_ENTRIES SUPPLIED_.
════════════════

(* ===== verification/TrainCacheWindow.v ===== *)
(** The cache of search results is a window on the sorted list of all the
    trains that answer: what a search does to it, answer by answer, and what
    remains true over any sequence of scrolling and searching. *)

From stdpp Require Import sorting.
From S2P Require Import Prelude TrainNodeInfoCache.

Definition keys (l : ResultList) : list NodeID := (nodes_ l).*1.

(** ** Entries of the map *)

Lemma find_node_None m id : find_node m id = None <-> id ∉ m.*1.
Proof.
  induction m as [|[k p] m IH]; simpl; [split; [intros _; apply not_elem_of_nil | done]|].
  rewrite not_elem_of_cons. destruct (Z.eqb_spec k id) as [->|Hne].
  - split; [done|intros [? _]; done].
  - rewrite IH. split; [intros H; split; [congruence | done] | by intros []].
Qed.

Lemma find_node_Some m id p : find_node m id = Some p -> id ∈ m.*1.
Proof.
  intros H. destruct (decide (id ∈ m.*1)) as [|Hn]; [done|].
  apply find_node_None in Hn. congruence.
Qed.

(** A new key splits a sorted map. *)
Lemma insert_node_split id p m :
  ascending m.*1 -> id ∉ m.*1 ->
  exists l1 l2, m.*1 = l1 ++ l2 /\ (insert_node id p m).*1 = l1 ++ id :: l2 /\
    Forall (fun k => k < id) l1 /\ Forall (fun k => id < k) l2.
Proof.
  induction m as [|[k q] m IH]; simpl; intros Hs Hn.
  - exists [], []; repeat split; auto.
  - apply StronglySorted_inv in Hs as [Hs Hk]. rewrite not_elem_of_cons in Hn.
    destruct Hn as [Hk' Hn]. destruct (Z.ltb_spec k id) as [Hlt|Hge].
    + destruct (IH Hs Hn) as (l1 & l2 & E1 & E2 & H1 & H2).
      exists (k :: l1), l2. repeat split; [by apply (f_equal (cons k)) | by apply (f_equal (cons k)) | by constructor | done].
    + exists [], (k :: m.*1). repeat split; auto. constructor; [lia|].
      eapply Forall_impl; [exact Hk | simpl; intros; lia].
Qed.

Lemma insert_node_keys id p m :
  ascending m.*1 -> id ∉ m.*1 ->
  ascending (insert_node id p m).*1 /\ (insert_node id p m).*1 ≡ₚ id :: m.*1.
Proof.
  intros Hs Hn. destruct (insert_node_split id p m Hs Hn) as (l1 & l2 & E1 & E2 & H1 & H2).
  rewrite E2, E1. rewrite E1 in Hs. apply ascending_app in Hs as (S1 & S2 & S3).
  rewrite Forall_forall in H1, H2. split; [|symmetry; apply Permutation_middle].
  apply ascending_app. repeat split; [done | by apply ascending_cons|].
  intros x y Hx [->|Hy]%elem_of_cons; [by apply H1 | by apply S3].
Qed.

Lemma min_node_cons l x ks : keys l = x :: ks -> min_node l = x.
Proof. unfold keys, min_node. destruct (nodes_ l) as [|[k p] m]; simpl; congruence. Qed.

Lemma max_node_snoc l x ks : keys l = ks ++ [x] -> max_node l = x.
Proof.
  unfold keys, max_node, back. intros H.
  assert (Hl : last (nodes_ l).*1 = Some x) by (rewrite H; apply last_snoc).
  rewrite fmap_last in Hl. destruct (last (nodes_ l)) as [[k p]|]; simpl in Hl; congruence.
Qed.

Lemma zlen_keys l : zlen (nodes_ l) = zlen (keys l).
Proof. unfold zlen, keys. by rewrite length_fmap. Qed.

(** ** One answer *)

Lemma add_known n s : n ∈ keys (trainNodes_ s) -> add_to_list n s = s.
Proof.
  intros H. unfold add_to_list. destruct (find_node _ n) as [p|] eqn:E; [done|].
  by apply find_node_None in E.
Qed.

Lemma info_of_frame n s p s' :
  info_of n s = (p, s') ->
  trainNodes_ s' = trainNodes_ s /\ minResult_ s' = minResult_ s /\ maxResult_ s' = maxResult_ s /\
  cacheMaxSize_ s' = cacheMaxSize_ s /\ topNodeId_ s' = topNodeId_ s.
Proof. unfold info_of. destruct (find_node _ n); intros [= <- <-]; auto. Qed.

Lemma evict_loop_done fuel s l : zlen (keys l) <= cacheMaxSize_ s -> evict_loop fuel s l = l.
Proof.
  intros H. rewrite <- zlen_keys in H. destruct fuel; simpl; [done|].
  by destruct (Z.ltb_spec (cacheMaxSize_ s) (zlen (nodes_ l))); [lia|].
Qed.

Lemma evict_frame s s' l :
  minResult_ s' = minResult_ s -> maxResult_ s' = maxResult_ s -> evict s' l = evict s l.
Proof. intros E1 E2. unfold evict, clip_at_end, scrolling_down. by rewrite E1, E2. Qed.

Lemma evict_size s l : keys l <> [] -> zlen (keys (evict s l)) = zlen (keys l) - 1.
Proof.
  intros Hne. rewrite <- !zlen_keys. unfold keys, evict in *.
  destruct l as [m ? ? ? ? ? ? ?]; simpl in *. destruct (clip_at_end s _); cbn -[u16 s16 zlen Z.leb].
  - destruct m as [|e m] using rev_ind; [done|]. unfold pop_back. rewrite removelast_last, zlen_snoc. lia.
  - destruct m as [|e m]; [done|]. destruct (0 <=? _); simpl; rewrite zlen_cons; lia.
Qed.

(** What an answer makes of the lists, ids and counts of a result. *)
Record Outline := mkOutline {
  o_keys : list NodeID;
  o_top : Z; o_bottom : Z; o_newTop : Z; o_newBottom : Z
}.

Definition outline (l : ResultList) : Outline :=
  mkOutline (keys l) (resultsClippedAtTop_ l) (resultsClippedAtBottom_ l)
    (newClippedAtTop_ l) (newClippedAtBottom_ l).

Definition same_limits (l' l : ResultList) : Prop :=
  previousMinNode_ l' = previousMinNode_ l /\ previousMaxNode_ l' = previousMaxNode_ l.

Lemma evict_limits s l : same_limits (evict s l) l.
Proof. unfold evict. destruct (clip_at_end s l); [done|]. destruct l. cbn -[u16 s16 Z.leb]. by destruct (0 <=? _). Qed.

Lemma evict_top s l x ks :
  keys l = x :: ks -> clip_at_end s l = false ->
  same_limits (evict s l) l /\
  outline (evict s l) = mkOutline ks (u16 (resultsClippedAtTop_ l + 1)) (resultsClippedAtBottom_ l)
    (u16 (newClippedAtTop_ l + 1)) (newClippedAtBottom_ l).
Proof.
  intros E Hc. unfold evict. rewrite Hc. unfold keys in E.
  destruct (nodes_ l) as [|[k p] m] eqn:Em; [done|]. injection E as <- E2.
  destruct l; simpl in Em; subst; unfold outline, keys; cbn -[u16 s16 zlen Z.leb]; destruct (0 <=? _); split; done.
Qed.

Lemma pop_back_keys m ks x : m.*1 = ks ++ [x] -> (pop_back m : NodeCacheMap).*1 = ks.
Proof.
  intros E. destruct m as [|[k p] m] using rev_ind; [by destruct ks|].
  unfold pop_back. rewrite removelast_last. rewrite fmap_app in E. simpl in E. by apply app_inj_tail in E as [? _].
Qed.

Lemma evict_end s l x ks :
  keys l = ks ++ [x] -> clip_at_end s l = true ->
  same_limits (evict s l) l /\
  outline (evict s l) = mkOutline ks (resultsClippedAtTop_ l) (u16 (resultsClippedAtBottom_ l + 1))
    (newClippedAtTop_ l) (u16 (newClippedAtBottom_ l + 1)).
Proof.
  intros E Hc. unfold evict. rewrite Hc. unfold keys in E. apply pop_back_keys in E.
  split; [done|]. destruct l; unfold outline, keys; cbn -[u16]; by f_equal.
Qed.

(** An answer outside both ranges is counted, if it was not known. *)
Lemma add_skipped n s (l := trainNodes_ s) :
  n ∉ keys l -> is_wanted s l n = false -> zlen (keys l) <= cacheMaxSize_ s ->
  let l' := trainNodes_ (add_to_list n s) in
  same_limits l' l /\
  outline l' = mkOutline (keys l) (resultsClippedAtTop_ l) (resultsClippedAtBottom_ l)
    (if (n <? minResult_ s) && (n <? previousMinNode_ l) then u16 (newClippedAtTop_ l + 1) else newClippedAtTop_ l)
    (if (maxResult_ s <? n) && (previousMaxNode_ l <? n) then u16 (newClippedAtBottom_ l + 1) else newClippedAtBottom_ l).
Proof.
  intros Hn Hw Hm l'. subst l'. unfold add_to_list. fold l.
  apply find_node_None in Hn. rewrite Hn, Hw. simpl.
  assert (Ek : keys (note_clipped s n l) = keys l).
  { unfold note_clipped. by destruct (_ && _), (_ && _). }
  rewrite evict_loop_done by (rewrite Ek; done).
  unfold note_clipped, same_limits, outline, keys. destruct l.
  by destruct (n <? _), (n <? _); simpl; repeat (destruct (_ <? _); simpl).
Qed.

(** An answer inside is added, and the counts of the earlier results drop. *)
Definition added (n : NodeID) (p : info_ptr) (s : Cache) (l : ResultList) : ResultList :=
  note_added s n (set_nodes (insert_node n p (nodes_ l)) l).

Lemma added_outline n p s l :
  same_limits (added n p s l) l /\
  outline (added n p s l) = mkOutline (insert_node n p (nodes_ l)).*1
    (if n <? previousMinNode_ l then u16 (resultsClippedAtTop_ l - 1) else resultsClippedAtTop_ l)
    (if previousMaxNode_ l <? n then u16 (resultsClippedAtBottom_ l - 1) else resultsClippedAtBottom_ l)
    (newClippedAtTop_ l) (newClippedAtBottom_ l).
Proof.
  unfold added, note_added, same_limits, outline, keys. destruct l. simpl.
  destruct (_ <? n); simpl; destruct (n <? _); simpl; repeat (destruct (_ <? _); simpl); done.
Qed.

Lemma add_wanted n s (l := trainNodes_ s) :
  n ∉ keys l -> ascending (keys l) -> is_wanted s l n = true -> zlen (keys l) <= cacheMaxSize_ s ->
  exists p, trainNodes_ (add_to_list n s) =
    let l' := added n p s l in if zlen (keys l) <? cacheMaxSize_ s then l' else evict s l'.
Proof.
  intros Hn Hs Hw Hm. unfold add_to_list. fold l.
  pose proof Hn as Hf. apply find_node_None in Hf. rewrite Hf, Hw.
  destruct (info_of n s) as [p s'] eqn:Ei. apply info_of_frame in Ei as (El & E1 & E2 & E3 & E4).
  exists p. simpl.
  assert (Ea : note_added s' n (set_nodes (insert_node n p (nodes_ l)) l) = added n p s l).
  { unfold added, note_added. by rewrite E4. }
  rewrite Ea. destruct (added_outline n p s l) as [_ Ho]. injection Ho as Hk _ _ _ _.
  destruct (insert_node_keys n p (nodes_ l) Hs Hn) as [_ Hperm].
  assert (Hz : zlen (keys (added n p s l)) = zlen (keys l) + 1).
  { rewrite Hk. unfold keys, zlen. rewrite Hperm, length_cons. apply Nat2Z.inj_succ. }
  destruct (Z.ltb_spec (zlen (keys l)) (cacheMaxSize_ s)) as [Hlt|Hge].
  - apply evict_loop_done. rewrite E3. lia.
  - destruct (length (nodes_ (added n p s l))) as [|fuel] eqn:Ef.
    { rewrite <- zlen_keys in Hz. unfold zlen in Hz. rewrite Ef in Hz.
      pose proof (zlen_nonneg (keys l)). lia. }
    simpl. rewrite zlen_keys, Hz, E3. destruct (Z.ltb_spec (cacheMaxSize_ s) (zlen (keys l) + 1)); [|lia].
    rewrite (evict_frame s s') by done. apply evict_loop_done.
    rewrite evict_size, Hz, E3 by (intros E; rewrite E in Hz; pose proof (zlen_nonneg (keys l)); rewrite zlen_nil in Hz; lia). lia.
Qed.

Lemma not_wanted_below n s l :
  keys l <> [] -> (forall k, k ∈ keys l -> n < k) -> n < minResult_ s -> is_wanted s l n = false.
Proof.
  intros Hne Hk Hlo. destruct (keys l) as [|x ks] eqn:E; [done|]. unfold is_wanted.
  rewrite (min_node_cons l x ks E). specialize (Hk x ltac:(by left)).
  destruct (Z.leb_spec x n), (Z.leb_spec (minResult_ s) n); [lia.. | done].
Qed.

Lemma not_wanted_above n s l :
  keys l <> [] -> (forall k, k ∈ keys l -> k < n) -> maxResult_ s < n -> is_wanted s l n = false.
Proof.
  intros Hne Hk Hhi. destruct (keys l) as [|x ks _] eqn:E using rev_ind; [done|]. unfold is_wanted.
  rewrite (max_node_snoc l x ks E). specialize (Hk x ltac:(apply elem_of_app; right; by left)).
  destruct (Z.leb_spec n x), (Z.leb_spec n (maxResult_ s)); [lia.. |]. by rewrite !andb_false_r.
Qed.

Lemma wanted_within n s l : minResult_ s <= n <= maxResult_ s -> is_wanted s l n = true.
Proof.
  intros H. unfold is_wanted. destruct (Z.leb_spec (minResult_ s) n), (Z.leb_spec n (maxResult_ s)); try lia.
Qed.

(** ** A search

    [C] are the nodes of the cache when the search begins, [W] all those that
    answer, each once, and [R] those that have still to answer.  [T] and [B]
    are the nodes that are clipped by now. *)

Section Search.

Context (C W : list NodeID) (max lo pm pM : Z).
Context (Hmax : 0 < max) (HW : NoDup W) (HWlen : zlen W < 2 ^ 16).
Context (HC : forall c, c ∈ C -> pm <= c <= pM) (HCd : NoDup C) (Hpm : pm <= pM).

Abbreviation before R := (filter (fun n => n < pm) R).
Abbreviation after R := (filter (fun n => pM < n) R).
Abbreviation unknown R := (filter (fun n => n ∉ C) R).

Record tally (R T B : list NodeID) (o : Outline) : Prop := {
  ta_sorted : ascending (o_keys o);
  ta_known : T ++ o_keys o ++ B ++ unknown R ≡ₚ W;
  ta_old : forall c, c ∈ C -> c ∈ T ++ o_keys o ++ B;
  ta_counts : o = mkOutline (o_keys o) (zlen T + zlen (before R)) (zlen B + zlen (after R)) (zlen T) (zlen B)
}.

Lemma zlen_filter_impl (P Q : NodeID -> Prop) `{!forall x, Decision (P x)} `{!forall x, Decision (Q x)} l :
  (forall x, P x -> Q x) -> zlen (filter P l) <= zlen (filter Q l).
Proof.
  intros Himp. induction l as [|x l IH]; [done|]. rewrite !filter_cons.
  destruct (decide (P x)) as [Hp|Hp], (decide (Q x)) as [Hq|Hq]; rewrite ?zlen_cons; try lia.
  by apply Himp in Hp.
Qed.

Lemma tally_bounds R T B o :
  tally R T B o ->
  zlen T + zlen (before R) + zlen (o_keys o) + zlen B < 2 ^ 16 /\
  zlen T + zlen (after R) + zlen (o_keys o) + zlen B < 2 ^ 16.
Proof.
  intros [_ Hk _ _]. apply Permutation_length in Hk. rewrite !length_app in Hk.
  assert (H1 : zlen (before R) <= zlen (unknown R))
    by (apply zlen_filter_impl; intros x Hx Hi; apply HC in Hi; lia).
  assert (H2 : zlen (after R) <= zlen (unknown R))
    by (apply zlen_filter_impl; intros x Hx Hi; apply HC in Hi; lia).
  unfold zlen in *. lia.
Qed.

════════════════

_REQUIREMENT_. Lines containing the string "constructor" in the material: report how many there are, with no added words.

_SOLUTION_. 2